§ **The task**
Only the lines below from the one containing "sto_safe : cst_LastSafeSync" to the one containing "x = DecisionActive)) d))." should be repeated, both included and unchanged.

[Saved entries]
(** A planned pruning counts the rows of the stored database. *)
Lemma prune_planned_Ok d now w r w' : prune_planned d now w = (Ok r, w') ->
  cpr_Counts r = plan_counts (prune_cutoff now (dbc_HistoryRetention d)) (dbc_MaxHistoryEntries d) (sw_db (st w)) /\
  cpr_OwnershipConflicts r = ambiguous_operations (sw_db (st w)).
Proof.
  unfold prune_planned, mtry. pose proof (ov_open_read (st:=st) d w) as Eo. destruct (os_OpenReadOnly d w) as [[u|] w1]; [|done]. cbn in Eo.
  pose proof (ov_ambiguous (st:=st) w1) as Ea. destruct (os_CountAmbiguousOperations w1) as [n w2]. cbn in Ea.
  pose proof (ov_plan (st:=st) now (dbc_HistoryRetention d) (dbc_MaxHistoryEntries d) w2) as Ep.
  destruct (os_PlanPruneHistory _ _ _ w2) as [p w3]. cbn in Ep. intros H. apply mthen_ok in H as (ce & w4 & _ & H).
  destruct n as [n|]; [|done]. apply prune_answer_Ok in H as (_ & -> & -> & _).
  apply CountAmbiguous_Ok in Ea as [-> E2]. apply PlanPrune_Ok in Ep as [-> _]. by rewrite E2, Eo.
Qed.

(** A confirmed pruning counts the same rows; it deletes them if nothing is
    ambiguous, and otherwise deletes nothing. *)
Lemma prune_confirmed_db d now w r w' : prune_confirmed d now w = (r, w') ->
  let cutoff := prune_cutoff now (dbc_HistoryRetention d) in
  let db := sw_db (st w) in
  (ambiguous_operations db <> 0 -> sw_db (st w') = db) /\
  forall a, r = Ok a ->
    cpr_Counts a = plan_counts cutoff (dbc_MaxHistoryEntries d) db /\
    cpr_OwnershipConflicts a = ambiguous_operations db /\
    (ambiguous_operations db = 0 -> exists s1 s2, sw_db s1 = pruned cutoff (dbc_MaxHistoryEntries d) db /\
       setRuntimeTimestamp RuntimeLastPrune now s1 = (Ok tt, s2) /\ sw_db (st w') = sw_db s2).
Proof.
  unfold prune_confirmed. intros H. unfold mthen at 1, asks at 1 in H.
  pose proof (ov_regular (st:=st) (dbc_Path d) w) as Er. destruct (os_regular _ w) as [reg w1]. cbn in Er.
  destruct reg; cbn [negb] in H; [|injection H as <- <-; by rewrite Er].
  unfold mtry at 1 in H. pose proof (ov_open (st:=st) d w1) as Eo. destruct (os_Open d w1) as [[u|] w2]; cbn in Eo;
    [|injection H as <- <-; by rewrite Eo, Er].
  unfold mtry at 1 in H. pose proof (ov_ambiguous (st:=st) w2) as Ea. pose proof (reads_ambiguous _ _ _ Ea) as E2.
  destruct (os_CountAmbiguousOperations w2) as [[n|] w3]; cbn in Ea, E2.
  2: { assert (leaves st (let! _ := close_error in mfail (A:=CliPruneResult) ErrOperatorPrune)) as Hl by leaves.
       specialize (Hl w3). pose proof (Hl : sw_db _ = _) as E3. rewrite H in E3. cbn in E3. split; [by rewrite E3, <- E2, Eo, Er|].
       unfold mthen, close_error, mfail in H. destruct (os_Close w3) as [ce w4]. injection H as <- _. done. }
  apply CountAmbiguous_Ok in Ea as [Hn _]. rewrite Eo, Er in Hn. set (db := sw_db (st w)) in *.
  assert (sw_db (st w3) = db) as E3 by (unfold db; by rewrite <- E2, Eo, Er). clear Eo Er E2.
  assert (0 <= n) as Hpos by (rewrite Hn; unfold ambiguous_operations, count_rows; lia).
  destruct (Z.ltb_spec 0 n).
  - assert (leaves st (let~ counts := os_PlanPruneHistory now (dbc_HistoryRetention d) (dbc_MaxHistoryEntries d) in
      let! closeErr := close_error in prune_answer counts n closeErr)) as Hl by (unfold prune_answer; leaves).
    specialize (Hl w3). rewrite H in Hl. cbn in Hl. split; [by rewrite Hl|]. intros a ->. unfold mtry in H.
    pose proof (ov_plan (st:=st) now (dbc_HistoryRetention d) (dbc_MaxHistoryEntries d) w3) as Ep.
    destruct (os_PlanPruneHistory _ _ _ w3) as [p w4]. cbn in Ep. apply mthen_ok in H as (ce & w5 & _ & H).
    apply prune_answer_Ok in H as (_ & -> & -> & _). apply PlanPrune_Ok in Ep as [-> _]. rewrite E3, Hn. split_and!; [done..|lia].
  - assert (n = 0) as -> by lia. split; [lia|]. intros a ->. unfold mtry in H.
    pose proof (ov_prune (st:=st) now (dbc_HistoryRetention d) (dbc_MaxHistoryEntries d) w3) as Ep.
    destruct (os_PruneHistory _ _ _ w3) as [p w4]. cbn in Ep. apply mthen_ok in H as (ce & w5 & Hc & H).
    apply prune_answer_Ok in H as (-> & -> & -> & _). apply PruneHistory_Ok in Ep as (_ & -> & s1 & s2 & E4 & Hs & E5).
    rewrite E3 in *. split_and!; [done..|]. intros _. exists s1, s2. split_and!; [done..|]. by rewrite (closing _ _ _ Hc).
Qed.

(** C31: the pruning command: it answers with the exact number of rows of every
    table that are past their time, whether it is confirmed or only asked, and
    with the operations whose outcome nobody knows; unconfirmed, or while there
    is such an operation, it leaves every row, also when it fails; confirmed
    otherwise, it leaves the database without exactly the counted rows and records
    the time. *)
Theorem pruneCLI_exact cfg confirmed now w r w' :
  pruneCLIWithOptions cfg confirmed now w = (r, w') ->
  let db := sw_db (st w) in
  (confirmed = false \/ ambiguous_operations db <> 0 -> sw_db (st w') = db) /\
  forall a, r = Ok a -> exists c, Config_Validate cfg = Ok c /\
    let cutoff := prune_cutoff now (dbc_HistoryRetention (cf_Database c)) in
    let limit := dbc_MaxHistoryEntries (cf_Database c) in
    cpr_Counts a = plan_counts cutoff limit db /\ cpr_OwnershipConflicts a = ambiguous_operations db /\
    (confirmed = true -> ambiguous_operations db = 0 -> exists s1 s2, sw_db s1 = pruned cutoff limit db /\
       setRuntimeTimestamp RuntimeLastPrune now s1 = (Ok tt, s2) /\ sw_db (st w') = sw_db s2).
Proof.
  intros H db. unfold pruneCLIWithOptions, mthen, valid_config in H.
  destruct (Config_Validate cfg) as [c|]; [|by injection H as <- <-]. unfold mok in H.
  destruct (_ || _) in H; [by injection H as <- <-|]. destruct confirmed.
  - destruct (prune_confirmed_db _ _ _ _ _ H) as [Hk Ha]. split; [intros [?|?]; [done|by apply Hk]|].
    intros a Hr. exists c. split; [done|]. destruct (Ha a Hr) as (? & ? & ?). by split_and!.
  - pose proof (prune_planned_leaves st (cf_Database c) now w) as Hl. rewrite H in Hl. split; [done|].
    intros a ->. exists c. split; [done|]. apply prune_planned_Ok in H as [? ?]. by split_and!.
Qed.

(** What a status that could be read says. *)
Record status_of (c : Config) (now : Time) (d : DB) (r : CliStatus) : Prop := {
  sto_ready : cst_Ready r = true <-> exists s, timestamp RuntimeLastSafeSync d = Some s /\
    time_Sub now (Unix s) <= sv_ReadinessMaxSyncAge (cf_Server c);
  sto_reason : cst_Reason r = match timestamp RuntimeLastSafeSync d with
    | None => CliSyncPending | Some _ => if cst_Ready r then CliReady else CliSyncStale end;
  sto_safe : cst_LastSafeSync r = default 0 (Unix <$> timestamp RuntimeLastSafeSync d);
  sto_active : cst_ActiveDecisions r =
    Z.of_nat (List.length (decisions_where (fun x _ => bool_decide (dw_status x = DecisionActive)) d));
  sto_last : exists runs s s', sw_db s = d /\ ListSyncRuns 1 s = (Ok runs, s') /\
    (cst_LastOutcome r, cst_LastFailure r) =
      match runs with [run] => (syncOutcome (srr_Status run), srr_Failure run) | _ => (""%string, ""%string) end }.

Lemma timestamp_Ok key w r w' : RuntimeTimestamp key w = (Ok r, w') -> r = Unix <$> timestamp key (sw_db w).
Proof.
  unfold RuntimeTimestamp. intros H. apply require_Ok in H as [_ H].
  apply mthen_ok in H as (raw & w1 & H1 & H). apply wrap_query_Ok in H1 as [-> _].
  unfold timestamp. destruct (runtime_value key (sw_db w)) as [value|]; [|by injection H as <- _].
  unfold lift in H. destruct (parse_seconds value) as [s|e]; [|done]. by injection H as <- _.
Qed.

Lemma status_answer_of c now d rs s s' : sw_db s = d -> ListSyncRuns 1 s = (Ok rs, s') ->
  status_of c now d (status_answer c now (Unix <$> timestamp RuntimeLastSafeSync d) rs
    (decisions_where (fun x _ => bool_decide (dw_status x = DecisionActive)) d)).
Proof.
  intros Hs Hr. unfold status_answer.
  destruct (match rs with [run] => (syncOutcome (srr_Status run), srr_Failure run) | _ => (""%string, ""%string) end)
    as [outcome failure] eqn:Eout.
  assert (exists runs s s', sw_db s = d /\ ListSyncRuns 1 s = (Ok runs, s') /\
    (outcome, failure) = match runs with [run] => (syncOutcome (srr_Status run), srr_Failure run) | _ => (""%string, ""%string) end) as Hlast
    by (exists rs, s, s'; by rewrite Eout).
  clear Eout Hr. destruct (timestamp RuntimeLastSafeSync d) as [t|] eqn:Et; cbn [fmap option_fmap option_map].
  - destruct (Z.ltb_spec (sv_ReadinessMaxSyncAge (cf_Server c)) (time_Sub now (Unix t)));
      (split; [|by rewrite Et|by rewrite Et|done|exact Hlast]); rewrite Et; (split; [|]); cbn; try done.
    + intros (t' & [= <-] & ?). lia.
    + intros _. by exists t.
  - split; [|by rewrite Et|by rewrite Et|done|exact Hlast]. rewrite Et. split; [done|by intros (t & ? & _)].
Qed.

(** The reads of a sound store without faults succeed. *)
Lemma status_reads s : all_ok (sw_db s) -> sw_faults s = [] ->
  (exists t, RuntimeTimestamp RuntimeLastSafeSync s = (Ok t, s)) /\ (exists runs, ListSyncRuns 1 s = (Ok runs, s)) /\
  exists active, ListActiveDecisions s = (Ok active, s).
Proof.
  destruct s as [d f]. cbn. intros Hok ->. split_and!.
  - unfold RuntimeTimestamp, require. cbn [validRuntimeKey one_of existsb String.eqb]. unfold mthen, mok at 1, wrap.
    change (validRuntimeKey RuntimeLastSafeSync) with true. cbn iota. unfold mok at 1. rewrite query_no_fault by done. cbn [sw_db].
    destruct (ro_runtime _ (ao_runs _ Hok) RuntimeLastSafeSync) as [->|[t Ht]]; [by eexists|].
    revert Ht. unfold timestamp. destruct (runtime_value _ d) as [raw|]; [|done]. unfold lift.
    destruct (parse_seconds raw); [by eexists|done].
  - destruct (ListSyncRuns_ok 1 d (ao_runs _ Hok)) as (runs & E & _); [done|eauto].
  - unfold ListActiveDecisions, wrap. rewrite query_no_fault by done. by eexists.
Qed.

(** the status is always answered and changes nothing: it is unavailable, and
    then not ready, or it says what is stored: ready exactly when the last safe
    synchronisation is not older than the configured age, the number of the active
    decisions, and how the last run ended.  With a sound database that opens and
    closes it is never unavailable. *)
Theorem status_exact cfg c now w :
  Config_Validate cfg = Ok c -> time_IsZero now = false ->
  let d := sw_db (st w) in
  let '(a, w') := statusCLIWithOptions cfg now w in
  sw_db (st w') = d /\ exists r, a = Ok r /\
  (r = databaseUnavailableStatus \/ status_of c now d r) /\
  (all_ok d -> (os_OpenReadOnly (cf_Database c) w).1 = Ok tt -> sw_faults (st w) = [] -> (forall v, (os_Close v).1 = None) ->
   status_of c now d r).
Proof.
  intros Hc Hz d. pose proof (status_leaves st cfg now w) as Hl. fold d in Hl.
  destruct (statusCLIWithOptions cfg now w) as [a w'] eqn:H. cbn [snd] in Hl. split; [done|].
  unfold statusCLIWithOptions in H. rewrite Hz in H. unfold valid_config, mthen at 1 in H. rewrite Hc in H. unfold mok at 1, mtry in H.
  pose proof (ov_open_read (st:=st) (cf_Database c) w) as Eo.
  destruct (os_OpenReadOnly (cf_Database c) w) as [[u|e] w1]; cbn [fst snd] in *;
    [destruct u|injection H as <- <-; exists databaseUnavailableStatus; split; [done|]; split; [by left|done]].
  pose proof (ov_timestamp (st:=st) RuntimeLastSafeSync w1) as E1. destruct (os_RuntimeTimestamp _ w1) as [safe w2].
  pose proof (ov_runs (st:=st) 1 w2) as E2. destruct (os_ListSyncRuns 1 w2) as [runs w3].
  pose proof (ov_active (st:=st) w3) as E3. destruct (os_ListActiveDecisions w3) as [active w4]. cbn [fst snd] in *.
  pose proof (reads_timestamp _ _ _ _ E1) as D1. pose proof (reads_runs _ _ _ _ E2) as D2. rewrite Eo in *.
  unfold mthen, close_error in H. destruct (os_Close w4) as [closed w5] eqn:E4.
  assert (forall t rs l, safe = Ok t -> runs = Ok rs -> active = Ok l -> status_of c now d (status_answer c now t rs l)) as Hall.
  { intros t rs l -> -> ->. apply timestamp_Ok in E1 as ->. apply wrap_query_Ok in E3 as [-> _]. rewrite <- D2, <- D1. fold d.
    eapply status_answer_of; [|exact E2]. by rewrite <- D1. }
  assert (a = Ok databaseUnavailableStatus /\ w5 = w' \/ exists t rs l, safe = Ok t /\ runs = Ok rs /\ active = Ok l /\
    a = Ok (status_answer c now t rs l)) as Ha.
  { destruct safe as [t|], runs as [rs|], active as [l|], closed; unfold mok in H; injection H as <- <-; eauto 8. }
  destruct Ha as [[-> _]|(t & rs & l & Et & Er & El & ->)].
  - exists databaseUnavailableStatus. split; [done|]. split; [by left|]. intros Hok _ Hf Hcl. exfalso.
    destruct (status_reads (st w) Hok Hf) as ((t & F1) & (rs & F2) & l & F3).
    rewrite F1 in E1. injection E1 as <- S1. rewrite <- S1, F2 in E2. injection E2 as <- S2. rewrite <- S2, F3 in E3.
    injection E3 as <- _. specialize (Hcl w4). rewrite E4 in Hcl. cbn in Hcl. subst closed. unfold mok in H. injection H as H _.
    unfold status_answer in H. by repeat case_match.
  - exists (status_answer c now t rs l). split; [done|]. split; [right|intros _ _ _ _]; by apply Hall.
Qed.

§ **Answer space**
  sto_safe : cst_LastSafeSync r = default 0 (Unix <$> timestamp RuntimeLastSafeSync d);
  sto_active : cst_ActiveDecisions r =
    Z.of_nat (List.length (decisions_where (fun x _ => bool_decide (dw_status x = DecisionActive)) d));
  sto_last : exists runs s s', sw_db s = d /\ ListSyncRuns 1 s = (Ok runs, s') /\
    (cst_LastOutcome r, cst_LastFailure r) =
      match runs with [run] => (syncOutcome (srr_Status run), srr_Failure run) | _ => (""%string, ""%string) end }.

Lemma timestamp_Ok key w r w' : RuntimeTimestamp key w = (Ok r, w') -> r = Unix <$> timestamp key (sw_db w).
Proof.
  unfold RuntimeTimestamp. intros H. apply require_Ok in H as [_ H].
  apply mthen_ok in H as (raw & w1 & H1 & H). apply wrap_query_Ok in H1 as [-> _].
  unfold timestamp. destruct (runtime_value key (sw_db w)) as [value|]; [|by injection H as <- _].
  unfold lift in H. destruct (parse_seconds value) as [s|e]; [|done]. by injection H as <- _.
Qed.

Lemma status_answer_of c now d rs s s' : sw_db s = d -> ListSyncRuns 1 s = (Ok rs, s') ->
  status_of c now d (status_answer c now (Unix <$> timestamp RuntimeLastSafeSync d) rs
    (decisions_where (fun x _ => bool_decide (dw_status x = DecisionActive)) d)).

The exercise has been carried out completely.